When a line of the records below contains the string "LLog", copy that whole line.
===== PROVIDED DATA =====
(* ===== verification/Browser.v ===== *)
(** * The world outside the component

    [World] is what the page can observe and change outside React: the
    build-time environment variable, [localStorage], the clock and the random
    source, the state of the analytics SDK, and the trace of effects that
    leave the page (SDK calls, console output, alerts).  The SDK is a
    collaborator whose internals are unknown: [Sdk] is its interface, a
    transition function that may report that the call threw.  Every call is
    recorded in the trace before the SDK reacts, so properties about what the
    page sends hold whatever the SDK does. *)

From S2P Require Import Prelude JsString JsValue Effects.

#[local] Open Scope string_scope.
#[local] Open Scope list_scope.
#[local] Open Scope nat_scope.

(** ** Effects that leave the page *)

(** Calls into [@amplitude/analytics-browser]. *)
Inductive SdkCall : Type :=
| SdkInit (apiKey : string)
| SdkSetUserId (id : string)
| SdkTrack (name : string) (props : Props).

Inductive Level : Type := LLog | LWarn | LError.

(** The second argument of a console call. *)
Inductive ConsoleArg : Type :=
| ArgNone
| ArgProps (p : Props)
| ArgError (e : JsError).

Inductive Effect : Type :=
| ECall (c : SdkCall)
| EConsole (l : Level) (msg : string) (arg : ConsoleArg)
| EAlert (msg : string).

#[export] Instance SdkCall_eq_dec : EqDecision SdkCall.
Proof. solve_decision. Defined.
#[export] Instance Level_eq_dec : EqDecision Level.
Proof. solve_decision. Defined.
#[export] Instance ConsoleArg_eq_dec : EqDecision ConsoleArg.
Proof. solve_decision. Defined.
#[export] Instance Effect_eq_dec : EqDecision Effect.
Proof. solve_decision. Defined.

(** ** The SDK as an interface *)

(** [sdk_step c s] is the state of the SDK after call [c] and whether the
    call threw. *)
Class Sdk (S : Type) : Type := { sdk_step : SdkCall → S → S * bool }.

(** An SDK that accepts every call. *)
Definition quietSdk : Sdk unit := {| sdk_step := λ _ s, (s, false) |}.

#[export] Existing Instance quietSdk.

(** An SDK that throws on every call. *)
Definition brokenSdk : Sdk unit := {| sdk_step := λ _ s, (s, true) |}.

(** An SDK that counts calls and throws on [track] before [init]. *)
Definition strictSdk : Sdk (bool * nat) :=
  {| sdk_step := λ c '(ready, n),
       match c with
       | SdkInit _ => ((true, S n), false)
       | SdkSetUserId _ => ((ready, S n), negb ready)
       | SdkTrack _ _ => ((ready, S n), negb ready)
       end |}.

(** An SDK whose calls never throw. *)
Class Reliable (S : Type) `{!Sdk S} : Prop :=
  sdk_reliable : ∀ c s, (sdk_step c s).2 = false.

#[export] Instance quietSdk_reliable : Reliable unit (Sdk0:=quietSdk).
Proof. by intros c s. Qed.

(** ** The world *)

Record World (S : Type) : Type := mkWorld {
  windowDefined : bool;              (* typeof window !== 'undefined' *)
  envApiKey : option string;         (* process.env.NEXT_PUBLIC_AMPLITUDE_API_KEY *)
  localStorage : gmap string string;
  storageBlocked : bool;             (* access to localStorage throws *)
  dateNow : Z;                       (* what Date.now() returns *)
  random36 : string;                 (* what Math.random().toString(36) returns *)
  sdk : S;
  trace : list Effect;               (* oldest first *)
}.
Arguments mkWorld {S}.
Arguments windowDefined {S}.
Arguments envApiKey {S}.
Arguments localStorage {S}.
Arguments storageBlocked {S}.
Arguments dateNow {S}.
Arguments random36 {S}.
Arguments sdk {S}.
Arguments trace {S}.

Section world.
Context {S : Type} `{!Sdk S}.
Implicit Types w : World S.

Definition set_localStorage (m : gmap string string) w : World S :=
  mkWorld (windowDefined w) (envApiKey w) m (storageBlocked w) (dateNow w)
    (random36 w) (sdk w) (trace w).

Definition set_sdk (s : S) w : World S :=
  mkWorld (windowDefined w) (envApiKey w) (localStorage w) (storageBlocked w)
    (dateNow w) (random36 w) s (trace w).

Definition set_trace (t : list Effect) w : World S :=
  mkWorld (windowDefined w) (envApiKey w) (localStorage w) (storageBlocked w)
    (dateNow w) (random36 w) (sdk w) t.

(** The environment moves the clock and the random source. *)
Definition set_entropy (now : Z) (rnd : string) w : World S :=
  mkWorld (windowDefined w) (envApiKey w) (localStorage w) (storageBlocked w)
    now rnd (sdk w) (trace w).

(** Record an effect. *)
Definition emit (e : Effect) : JS (World S) unit :=
  modify (λ w, set_trace (trace w ++ [e]) w).

Definition console_log (msg : string) (arg : ConsoleArg) : JS (World S) unit :=
  emit (EConsole LLog msg arg).

Definition console_warn (msg : string) (arg : ConsoleArg) : JS (World S) unit :=
  emit (EConsole LWarn msg arg).

Definition console_error (msg : string) (arg : ConsoleArg) : JS (World S) unit :=
  emit (EConsole LError msg arg).

Definition alert (msg : string) : JS (World S) unit := emit (EAlert msg).

(** [localStorage.getItem(k)]: [null] when the key is absent. *)
Definition localStorage_getItem (k : string) : JS (World S) (option string) :=
  w ← get_st;
  if storageBlocked w then throw StorageError else mret (localStorage w !! k).

(** [localStorage.setItem(k, v)]. *)
Definition localStorage_setItem (k v : string) : JS (World S) unit :=
  w ← get_st;
  if storageBlocked w then throw StorageError
  else put_st (set_localStorage (<[k:=v]> (localStorage w)) w).

(** A call into the SDK: recorded, then answered by the SDK. *)
Definition sdk_call (c : SdkCall) : JS (World S) unit :=
  emit (ECall c);;
  w ← get_st;
  let '(s', threw) := sdk_step c (sdk w) in
  put_st (set_sdk s' w);;
  if threw then throw SdkError else mret tt.

Definition amplitude_init (apiKey : string) : JS (World S) unit :=
  sdk_call (SdkInit apiKey).

Definition amplitude_setUserId (id : string) : JS (World S) unit :=
  sdk_call (SdkSetUserId id).

Definition amplitude_track (name : string) (props : Props) : JS (World S) unit :=
  sdk_call (SdkTrack name props).

(** [(process.env.NEXT_PUBLIC_AMPLITUDE_API_KEY || "").trim()]. *)
Definition apiKey_of w : string := trim (str_or (default "" (envApiKey w)) "").

(** [apiKey && apiKey.length > 0]. *)
Definition apiKey_configured w : bool :=
  truthy_string (apiKey_of w) && (0 <? String.length (apiKey_of w))%nat.

End world.

(** A browser with a configured key, empty storage and an SDK that accepts
    every call; used to run the page on concrete inputs. *)
Definition demo_world : World unit :=
  mkWorld true (Some "demo-key") ∅ false 1731000000000 "0.4fzyo82mvyr" tt [].

(** Unfold the operations on the world down to the record. *)
Ltac world_simpl :=
  unfold console_log, console_warn, console_error, alert, emit, set_sdk,
    set_trace, set_localStorage, set_entropy in *;
  js_simpl.

(** ** Reading the trace *)

(** The event is a [track] call named [name]. *)
Definition is_track (name : string) (e : Effect) : bool :=
  match e with
  | ECall (SdkTrack n _) => bool_decide (n = name)
  | _ => false
  end.

Definition is_any_track (e : Effect) : bool :=
  match e with ECall (SdkTrack _ _) => true | _ => false end.

Definition is_call (e : Effect) : bool :=
  match e with ECall _ => true | _ => false end.

Definition is_alert (e : Effect) : bool :=
  match e with EAlert _ => true | _ => false end.

(** The properties of the [track] calls named [name], oldest first. *)
Definition tracked (name : string) (t : list Effect) : list Props :=
  omap (λ e, match e with
             | ECall (SdkTrack n p) => if bool_decide (n = name) then Some p else None
             | _ => None
             end) t.

(** The names of the events sent to the SDK, oldest first. *)
Definition track_names (t : list Effect) : list string :=
  omap (λ e, match e with ECall (SdkTrack n _) => Some n | _ => None end) t.

(** The messages shown in alerts, oldest first. *)
Definition alerts (t : list Effect) : list string :=
  omap (λ e, match e with EAlert m => Some m | _ => None end) t.

(** Every [track] call of the trace carries property [k]. *)
Definition all_tracks_have (k : string) (t : list Effect) : Prop :=
  ∀ n p, ECall (SdkTrack n p) ∈ t → is_Some (p !! k).

(** ** Lemmas *)

Section world_lemmas.
Context {S : Type} `{!Sdk S}.
Implicit Types w : World S.

Lemma emit_run e w : emit e w = (Normal tt, set_trace (trace w ++ [e]) w).
Proof. done. Qed.

Lemma no_throw_emit e : no_throw (emit (S:=S) e).
Proof. intros w. by exists tt. Qed.

Lemma getItem_run k w :
  localStorage_getItem k w
  = (if storageBlocked w then Thrown StorageError
     else Normal (localStorage w !! k), w).
Proof. unfold localStorage_getItem. js_simpl. by destruct (storageBlocked w). Qed.

Lemma setItem_run k v w :
  localStorage_setItem k v w
  = if storageBlocked w then (Thrown StorageError, w)
    else (Normal tt, set_localStorage (<[k:=v]> (localStorage w)) w).
Proof. unfold localStorage_setItem. js_simpl. by destruct (storageBlocked w). Qed.

(** A call is recorded whether or not the SDK throws, and touches nothing
    but the trace and the SDK. *)
Lemma sdk_call_run c w :
  sdk_call c w
  = let '(s', threw) := sdk_step c (sdk w) in
    (if threw then Thrown SdkError else Normal tt,
     set_sdk s' (set_trace (trace w ++ [ECall c]) w)).
Proof.
  unfold sdk_call. js_simpl. destruct (sdk_step c (sdk w)) as [s' []]; done.
Qed.

(** With a reliable SDK the call returns. *)
Lemma sdk_call_reliable `{!Reliable S} c w :
  sdk_call c w
  = (Normal tt,
     set_sdk (sdk_step c (sdk w)).1 (set_trace (trace w ++ [ECall c]) w)).
Proof.
  rewrite sdk_call_run. pose proof (sdk_reliable c (sdk w)) as H.
  destruct (sdk_step c (sdk w)) as [s' threw]. simpl in *. by subst.
Qed.

Lemma sdk_call_trace c w : trace (exec (sdk_call c) w) = trace w ++ [ECall c].
Proof.
  unfold exec. rewrite sdk_call_run. by destruct (sdk_step c (sdk w)) as [s' []].
Qed.

Lemma sdk_call_storage c w :
  localStorage (exec (sdk_call c) w) = localStorage w.
Proof.
  unfold exec. rewrite sdk_call_run. by destruct (sdk_step c (sdk w)) as [s' []].
Qed.

(** A key that is undefined, empty or blank is not configured. *)
Lemma apiKey_configured_spec w :
  apiKey_configured w = negb (all_ws (default "" (envApiKey w))).
Proof.
  unfold apiKey_configured, apiKey_of.
  assert (str_or (default "" (envApiKey w)) "" = default "" (envApiKey w)) as ->.
  { unfold str_or. by destruct (default "" (envApiKey w)). }
  rewrite trim_truthy. destruct (all_ws _) eqn:E; [done|]. simpl.
  destruct (trim _) eqn:Ht; [|done].
  apply trim_empty_iff in Ht. congruence.
Qed.

Lemma apiKey_unset w : envApiKey w = None → apiKey_configured w = false.
Proof. intros H. by rewrite apiKey_configured_spec, H. Qed.

End world_lemmas.

(** ** Bounds on what the operations append to the trace *)

Section world_emits.
Context {S : Type} `{!Sdk S} (f : Effect → bool).

Lemma emits_emit e : emits_le (trace (S:=S)) f (if f e then 1 else 0) (emit e).
Proof. intros w. exists [e]. split; [done|]. simpl. destruct (f e); lia. Qed.

Lemma emits_emit_0 e : f e = false → emits_le (trace (S:=S)) f 0 (emit e).
Proof. intros H. pose proof (emits_emit e) as He. by rewrite H in He. Qed.

Lemma emits_emit_1 e : emits_le (trace (S:=S)) f 1 (emit e).
Proof. eapply emits_weaken; [apply emits_emit|]. destruct (f e); lia. Qed.

Lemma emits_getItem k : emits_le (trace (S:=S)) f 0 (localStorage_getItem k).
Proof.
  intros w. exists []. unfold exec. rewrite getItem_run, app_nil_r. done.
Qed.

Lemma emits_setItem k v : emits_le (trace (S:=S)) f 0 (localStorage_setItem k v).
Proof.
  intros w. exists []. unfold exec. rewrite setItem_run, app_nil_r.
  by destruct (storageBlocked w).
Qed.

Lemma emits_sdk_call c :
  emits_le (trace (S:=S)) f (if f (ECall c) then 1 else 0) (sdk_call c).
Proof.
  intros w. exists [ECall c]. rewrite sdk_call_trace. split; [done|].
  simpl. destruct (f (ECall c)); lia.
Qed.

Lemma emits_sdk_call_0 c :
  f (ECall c) = false → emits_le (trace (S:=S)) f 0 (sdk_call c).
Proof. intros H. pose proof (emits_sdk_call c) as He. by rewrite H in He. Qed.

Lemma emits_sdk_call_1 c : emits_le (trace (S:=S)) f 1 (sdk_call c).
Proof. eapply emits_weaken; [apply emits_sdk_call|]. destruct (f _); lia. Qed.

End world_emits.

#[export] Hint Resolve emits_getItem emits_setItem : emits.
#[export] Hint Extern 1 (emits_le _ _ _ (emit _)) =>
  first [apply emits_emit_0; reflexivity | apply emits_emit_1] : emits.
#[export] Hint Extern 1 (emits_le _ _ _ (console_log _ _)) =>
  unfold console_log : emits.
#[export] Hint Extern 1 (emits_le _ _ _ (console_warn _ _)) =>
  unfold console_warn : emits.
#[export] Hint Extern 1 (emits_le _ _ _ (console_error _ _)) =>
  unfold console_error : emits.
#[export] Hint Extern 1 (emits_le _ _ _ (alert _)) => unfold alert : emits.
#[export] Hint Extern 1 (emits_le _ _ _ (amplitude_init _)) =>
  unfold amplitude_init : emits.
#[export] Hint Extern 1 (emits_le _ _ _ (amplitude_setUserId _)) =>
  unfold amplitude_setUserId : emits.
#[export] Hint Extern 1 (emits_le _ _ _ (amplitude_track _ _)) =>
  unfold amplitude_track : emits.
#[export] Hint Extern 1 (emits_le _ _ _ (sdk_call _)) =>
  first [apply emits_sdk_call_0; reflexivity | apply emits_sdk_call_1] : emits.

Lemma tracked_app name t1 t2 :
  tracked name (t1 ++ t2) = tracked name t1 ++ tracked name t2.
Proof. apply omap_app. Qed.

Lemma alerts_app t1 t2 : alerts (t1 ++ t2) = alerts t1 ++ alerts t2.
Proof. apply omap_app. Qed.

Lemma tracked_length name t : length (tracked name t) = count_if (is_track name) t.
Proof.
  induction t as [|e t IH]; [done|]. simpl.
  destruct e as [[| |n p]| |]; simpl; try done.
  case_bool_decide; simpl; by rewrite IH.
Qed.

Lemma alerts_length t : length (alerts t) = count_if is_alert t.
Proof.
  induction t as [|e t IH]; [done|]. simpl.
  destruct e as [[| |n p]| |]; simpl; by rewrite ?IH.
Qed.

Lemma all_tracks_have_nil k : all_tracks_have k [].
Proof. intros n p []%elem_of_nil. Qed.

Lemma all_tracks_have_app k t1 t2 :
  all_tracks_have k (t1 ++ t2) ↔ all_tracks_have k t1 ∧ all_tracks_have k t2.
Proof.
  unfold all_tracks_have. setoid_rewrite elem_of_app. split.
  - intros H. split; intros n p Hin; apply (H n p); auto.
  - intros [H1 H2] n p [Hin|Hin]; eauto.
Qed.

#[export] Hint Rewrite tracked_app alerts_app : js_rw.
#[export] Hint Resolve all_tracks_have_nil : js.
=====
**ANSWER FOR THIS EXERCISE:**
Inductive Level : Type := LLog | LWarn | LError.
  emit (EConsole LLog msg arg).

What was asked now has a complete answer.